This particular night, a man came to me with his shoulders jacked up to his ears, complaining that his neck was stiff and hurting. I said to him, “My neck would hurt, too, if my shoulders were riding just under my ears. You look like this…..” and I jacked my shoulders up to my ears and mirrored his posture so he could see what his body was doing. He didn’t believe me at first. He said, “I don’t look like that,” and I continued to mirror him, saying, “Yes, you do.” I said, “Your arms are hung from attachments at the base of your skull, and if we could just lengthen the whole fascial train that is shortened up into your neck, I think I could get you out of pain. Do you want to give it a try?” “Sure,” he said, “what do I do?” “Well,” I replied, lay down on the massage table and imagine that we’re going to slip the bones of your fingers, hand, and arm into a long pair of gloves like a woman wears with an evening gown. I want you to circle the bones of your hand and fingers around and around as I work along various lines in your arms, stretching the fascia-that’s the long glove. I want you to just keep extending your bones into the fascial glove as I work to smooth it over your bones. Pretty soon, you’ll start to feel freer movement, and your arms will begin to feel longer, all the way up to your neck.” This man was a quick study, and soon we were working nicely together to lengthen and free up his arms. He was enjoying the ever-increasing mobility that he was feeling in his fingers, hands, and arms. His muscles were, in fact, learning a lengthening response. I said to him, “As we get older, we tend to lose the ability to make circular motions in our joints. Old people often have joints that only work like hinges. You’re starting to regain circular motion, and that’s beautiful. People with a solid yoga practice know what a lengthening response is. A muscle can be taught to lengthen beyond its normal length when it is ‘at rest’. Yoga can overstretch the ligaments of a joint. Deep tissue work has the advantage of lengthening the entire fascial system, and I coach the breathing, encouraging the person to feel what has happened in the body, (you have to feel it to heal it), and encouraging the person to extend and re-inhabit the parts of the body where the person has withdrawn and contracted because of injury or emotional contraction or the stresses of gravity, misalignment, repetitive hard work and life in general.”

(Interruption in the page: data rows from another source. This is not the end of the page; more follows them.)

(* ===== verification/Rng.v ===== *)
(** The random numbers of the traffic generator ([engine/src/rng.rs]): the state is
    hashed with xxh3 again and again.

    The crate [xxhash_rust] has the hash twice, as an ordinary and as a [const]
    function; [ConstHashOps] is the second one.  [HashLaws]: both yield a [u64]. *)
From Stdlib Require Import ZArith Lia.
From stdpp Require Import gmap list.
From S2P Require Import Prelude Wire.
Local Open Scope Z_scope.

Class ConstHashOps : Type := const_xxh3_64_with_secret : list Z → list Z → Z.
Class HashLaws `{HashOps} `{ConstHashOps} : Prop := {
  hash_u64 input secret : u64_ok (xxh3_64_with_secret input secret);
  const_hash_u64 input secret : u64_ok (const_xxh3_64_with_secret input secret);
}.

(** ** The code *)
Section Code.
Context `{HashOps} `{ConstHashOps}.

(** The bytes of the text xUNSAFEx, little-endian. *)
Definition UNSAFE_SECRET_SEED : Z := from_le_bytes [120; 85; 78; 83; 65; 70; 69; 120].
Definition UNSAFE_SECRET : list Z := const_custom_default_secret UNSAFE_SECRET_SEED.

Record FastxxHashRng : Type := mkRng { rng_state : Z }.

Definition rng_new (seed : Z) : FastxxHashRng :=
  mkRng (const_xxh3_64_with_secret (to_le_bytes 8 seed) UNSAFE_SECRET).

(** [x.rotate_right(32)] on a [u64]. *)
Definition rotate_right_32 (x : Z) : Z := Z.lor (Z.shiftr x 32) (wrap 64 (Z.shiftl x 32)).

Definition next_u32 (rng : FastxxHashRng) : Z * FastxxHashRng :=
  let old_state := rng_state rng in
  let state := xxh3_64_with_secret (to_le_bytes 8 (rng_state rng)) UNSAFE_SECRET in
  let state := if decide (old_state = state) then rotate_right_32 state else state in
  (wrap 32 state, mkRng state).

Definition next_u64 (rng : FastxxHashRng) : Z * FastxxHashRng :=
  let state := xxh3_64_with_secret (to_le_bytes 8 (rng_state rng)) UNSAFE_SECRET in
  (state, mkRng state).

(** The loop of [fill_bytes]; [copy_nonoverlapping] is a write at [bytes_written]. *)
Fixpoint fill_loop (fuel : nat) (rng : FastxxHashRng) (dest : list Z) (bytes_written bytes_remaining : nat)
    : outcome (FastxxHashRng * list Z) :=
  match fuel with
  | O => NoFuel
  | S fuel =>
     if decide (bytes_remaining = 0%nat) then Ret (rng, dest)
     else
       let bytes_to_write := (bytes_remaining `min` 8)%nat in
       let '(word, rng) := next_u64 rng in
       let new_bytes := to_le_bytes 8 word in
       dest ← write_at dest (Z.of_nat bytes_written) (take bytes_to_write new_bytes);
       fill_loop fuel rng dest (bytes_written + bytes_to_write) (bytes_remaining - bytes_to_write)
  end.

Definition fill_bytes (rng : FastxxHashRng) (dest : list Z) : outcome (FastxxHashRng * list Z) :=
  fill_loop (S (length dest)) rng dest 0 (length dest - 0).

(** The [Result] is always [Ok]. *)
Definition try_fill_bytes (rng : FastxxHashRng) (dest : list Z) : outcome (FastxxHashRng * list Z + ()) :=
  '(rng, dest) ← fill_bytes rng dest;
  Ret (inl (rng, dest)).
End Code.

(** ** The specification: a stream of words, cut into bytes *)
Section Spec.
Context `{HashOps}.

Fixpoint rng_words (n : nat) (rng : FastxxHashRng) : list Z * FastxxHashRng :=
  match n with
  | O => ([], rng)
  | S n =>
     let '(w, rng) := next_u64 rng in
     let '(ws, rng) := rng_words n rng in
     (w :: ws, rng)
  end.

(** [n] bytes take [⌈n/8⌉] words, little-endian, the last one truncated. *)
Definition words_for (n : nat) : nat := (n + 7) / 8.
Definition stream_bytes (n : nat) (rng : FastxxHashRng) : list Z :=
  take n (mjoin (to_le_bytes 8 <$> (rng_words (words_for n) rng).1)).

Lemma words_for_0 : words_for 0 = 0%nat.
Proof. done. Qed.
Lemma words_for_step n : (0 < n)%nat → words_for n = S (words_for (n - n `min` 8)).
Proof.
  intros Hn. unfold words_for. destruct (decide (n ≤ 8)%nat).
  - rewrite Nat.min_l, Nat.sub_diag by lia. change ((0 + 7) / 8)%nat with 0%nat.
    symmetry. apply Nat.div_unique with (r := (n - 1)%nat); lia.
  - rewrite Nat.min_r by lia. replace (n + 7)%nat with (n - 8 + 7 + 1 * 8)%nat by lia.
    rewrite Nat.div_add by lia. lia.
Qed.

Lemma stream_bytes_step n rng :
  (0 < n)%nat →
  stream_bytes n rng =
    take (n `min` 8) (to_le_bytes 8 (next_u64 rng).1) ++ stream_bytes (n - n `min` 8) (next_u64 rng).2.
Proof.
  intros Hn. unfold stream_bytes. rewrite (words_for_step n Hn). cbn [rng_words].
  destruct (next_u64 rng) as [w r]. cbn [fst snd].
  destruct (rng_words (words_for _) r) as [ws r']. cbn [fst]. rewrite fmap_cons. cbn [mjoin list_join].
  rewrite take_app, length_to_le_bytes. f_equal.
  - destruct (decide (n ≤ 8)%nat); [by rewrite Nat.min_l|].
    rewrite Nat.min_r by lia. by rewrite !take_ge by (rewrite length_to_le_bytes; lia).
  - destruct (decide (n ≤ 8)%nat); [|by rewrite Nat.min_r by lia].
    rewrite Nat.min_l by lia. by replace (n - 8)%nat with (n - n)%nat by lia.
Qed.

Lemma fill_loop_run fuel rng dest (written remaining : nat) :
  (remaining < fuel)%nat → (written + remaining)%nat = length dest →
  fill_loop fuel rng dest written remaining =
    Ret ((rng_words (words_for remaining) rng).2, take written dest ++ stream_bytes remaining rng).
Proof.
  revert rng dest written remaining. induction fuel as [|fuel IH]; intros rng dest written remaining Hf Hlen; [lia|].
  cbn [fill_loop]. case_decide as Hr.
  - subst remaining. rewrite words_for_0. unfold stream_bytes. cbn [rng_words fst snd take].
    by rewrite app_nil_r, take_ge by lia.
  - rewrite words_for_step, stream_bytes_step by lia. cbn [rng_words].
    destruct (next_u64 rng) as [w r]. cbn [fst snd].
    set (k := (remaining `min` 8)%nat). set (new := take k (to_le_bytes 8 w)).
    assert (Hk : length new = k) by (unfold new; rewrite length_take, length_to_le_bytes; lia).
    assert (Hlw : length (take written dest) = written) by (rewrite length_take; lia).
    rewrite write_at_run by lia. rewrite bind_Ret, IH; [|lia|].
    + destruct (rng_words (words_for (remaining - k)) r) as [ws r'] eqn:E. cbn [snd]. do 2 f_equal.
      by rewrite Hk, app_assoc, take_app_length', <- app_assoc by (rewrite length_app; lia).
    + rewrite !length_app, length_drop. lia.
Qed.

(** C36. [fill_bytes] terminates and overwrites exactly the destination, without an
    access out of range, with the little-endian bytes of successive [next_u64] words,
    the last one cut off; the generator is left as after that many words.  It makes no
    difference what the destination held before. *)
Theorem fill_bytes_stream rng dest :
  fill_bytes rng dest = Ret ((rng_words (words_for (length dest)) rng).2, stream_bytes (length dest) rng) ∧
  length (stream_bytes (length dest) rng) = length dest ∧
  Forall u8_ok (stream_bytes (length dest) rng).
Proof.
  unfold fill_bytes. rewrite fill_loop_run by lia. rewrite Nat.sub_0_r. split_and!; [done| |].
  - generalize (length dest). intros n. revert rng. induction (lt_wf n) as [n _ IH]. intros rng.
    destruct (decide (n = 0)%nat) as [->|]; [done|]. rewrite stream_bytes_step by lia.
    rewrite length_app, length_take, length_to_le_bytes, IH by lia. lia.
  - apply Forall_take. apply Forall_forall. intros b Hb.
    apply list_elem_of_join in Hb as (l & Hb & (w & -> & _)%list_elem_of_fmap).
    by eapply Forall_forall; [apply to_le_bytes_u8|].
Qed.
End Spec.

(** ** Short cycles *)
Lemma rotate_right_32_run x :
  u64_ok x → rotate_right_32 x = x mod 2 ^ 32 * 2 ^ 32 + x / 2 ^ 32.
Proof.
  intros [H0 H1]. unfold rotate_right_32, wrap.
  rewrite Z.shiftr_div_pow2, Z.shiftl_mul_pow2 by lia.
  change (2 ^ 64) with (2 ^ 32 * 2 ^ 32) in *. rewrite Zmult_mod_distr_r.
  pose proof (Z.mod_pos_bound x (2 ^ 32) ltac:(lia)) as Hm.
  assert (Hd : 0 ≤ x / 2 ^ 32 < 2 ^ 32) by (split; [apply Z.div_pos; lia|apply Z.div_lt_upper_bound; lia]).
  rewrite Z.lor_comm, <- Z.add_lor_land.
  replace (Z.land _ _) with 0; [lia|]. symmetry. apply Z.bits_inj'. intros n Hn.
  rewrite Z.land_spec, Z.bits_0. destruct (decide (n < 32)) as [Hlt|Hge].
  - by rewrite Z.mul_pow2_bits_low by lia.
  - rewrite (Z.bits_above_log2 (x / 2 ^ 32) n); [apply andb_false_r|lia|].
    destruct (decide (x / 2 ^ 32 = 0)) as [->|]; [cbn; lia|]. apply Z.log2_lt_pow2; [lia|].
    eapply Z.lt_le_trans; [apply Hd|]. apply Z.pow_le_mono_r; lia.
Qed.

(** Rotating by half a word changes it unless its halves are equal. *)
Lemma rotate_fixed x : u64_ok x → rotate_right_32 x = x ↔ x mod 2 ^ 32 = x / 2 ^ 32.
Proof.
  intros Hx. rewrite rotate_right_32_run by done. destruct Hx as [H0 H1].
  pose proof (Z.div_mod x (2 ^ 32) ltac:(lia)) as Hdm.
  pose proof (Z.mod_pos_bound x (2 ^ 32) ltac:(lia)). split; [|lia]. intros Heq.
  assert (Hmul : (x mod 2 ^ 32 - x / 2 ^ 32) * (2 ^ 32 - 1) = 0) by lia.
  apply Z.mul_eq_0 in Hmul. lia.
Qed.

Lemma rotate_u64 x : u64_ok x → u64_ok (rotate_right_32 x).
Proof.
  intros Hx. rewrite rotate_right_32_run by done. destruct Hx as [H0 H1].
  pose proof (Z.mod_pos_bound x (2 ^ 32) ltac:(lia)).
  assert (0 ≤ x / 2 ^ 32 < 2 ^ 32) by (split; [apply Z.div_pos; lia|apply Z.div_lt_upper_bound; lia]).
  unfold u64_ok, in_u. lia.
Qed.

Section Cycles.
Context `{HashLaws}.

(** The word the state is replaced by. *)
Definition rng_hash (s : Z) : Z := xxh3_64_with_secret (to_le_bytes 8 s) UNSAFE_SECRET.

Lemma words_stuck n s : rng_hash s = s → rng_words n (mkRng s) = (replicate n s, mkRng s).
Proof.
  intros Hs. induction n as [|n IH]; [done|]. cbn [rng_words]. unfold next_u64. cbn [rng_state].
  change (xxh3_64_with_secret (to_le_bytes 8 s) UNSAFE_SECRET) with (rng_hash s). by rewrite Hs, IH.
Qed.

(** Where the generator can get stuck.  The state stays a [u64] and [next_u32] yields a [u32].
    [next_u32] leaves a state the hash maps to itself by exchanging its halves, so it
    stays there only when the halves are equal; [next_u64], which has no such test,
    returns the same word for ever once it is there. *)
Theorem rng_cycles s :
  u64_ok s →
  u32_ok (next_u32 (mkRng s)).1 ∧ u64_ok (rng_state (next_u32 (mkRng s)).2) ∧
  u64_ok (next_u64 (mkRng s)).1 ∧
  ((next_u32 (mkRng s)).2 = mkRng s ↔ rng_hash s = s ∧ s mod 2 ^ 32 = s / 2 ^ 32) ∧
  ((next_u64 (mkRng s)).2 = mkRng s ↔ rng_hash s = s) ∧
  (rng_hash s = s → ∀ n, rng_words n (mkRng s) = (replicate n s, mkRng s)).
Proof.
  intros Hs. unfold next_u32, next_u64. cbn [rng_state fst snd]. fold (rng_hash s).
  assert (Hh : u64_ok (rng_hash s)) by apply hash_u64. split_and!.
  - by apply wrap_in_u.
  - case_decide; [by apply rotate_u64|done].
  - done.
  - case_decide as Heq.
    + rewrite <- Heq. rewrite <- (rotate_fixed s) by done.
      split; [by intros [= Hx]|by intros [_ ->]].
    + split; [intros [= Hx]; congruence|intros [Hx _]; congruence].
  - split; [by intros [= ->]|by intros ->].
  - intros Hx n. by apply words_stuck.
Qed.
End Cycles.

Section Witnesses.
#[local] Existing Instance ref_hash.
#[local] Instance ref_const_hash : ConstHashOps := xxh3_64_with_secret.
#[local] Instance ref_hash_laws : HashLaws.
Proof. split; intros; by apply wrap_in_u. Qed.

(** Under the reference hash, which begins with its input, every state is a fixed
    point; the halves of 7 differ. *)
Lemma rng_cycles_witness :
  (next_u32 (mkRng 7)).2 ≠ mkRng 7 ∧ rng_words 3 (mkRng 7) = ([7; 7; 7], mkRng 7).
Proof.
  assert (Hs : u64_ok 7) by (unfold u64_ok, in_u; lia).
  destruct (rng_cycles 7 Hs) as (_ & _ & _ & [H1 _] & _ & H2). split.
  - intros Hx. destruct (H1 Hx) as [_ Hy]. vm_compute in Hy. discriminate Hy.
  - apply H2. vm_compute. reflexivity.
Defined.
End Witnesses.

This man had very thick forearms. The tissue was very meaty and dense. It had a ropey quality. I decided that I wasn’t going to wreck my fingers, so I oiled his forearms with coconut oil (what I call “mercy oil”), and I began to use my elbows as a tool to lengthen the muscles of his left forearm. I discovered that this ropey tissue went all the way up his arm, through his neck, and down through his right arm. It seemed to be a continuous strand of tight contracted tissue. The man looked at me and said, “I know what this is about.” I said, “Well, I don’t, so tell me.” He went on, “I’m an electrician. It was noon time, and everyone had gone to lunch. I stayed behind, to finish up a job. Somehow I grabbed on to wires that were alive with 220 volts, and I couldn’t let go.” “So what I’m working on here is a burn,” I said. He replied, “You could say that I got welded.” “How long were you on the juice?” I asked. “Long enough to do the life review,” he said. “I thought about my wife and kids, and how much I wanted to stay alive.”

Then he chuckled and said, “I think I am a true electrician, because I kept the arc out of my brain and out of my heart.” I could visualize him raising and lowering his arms, to make the electricity take the shortest path, through his arms but not through his heart or his brain.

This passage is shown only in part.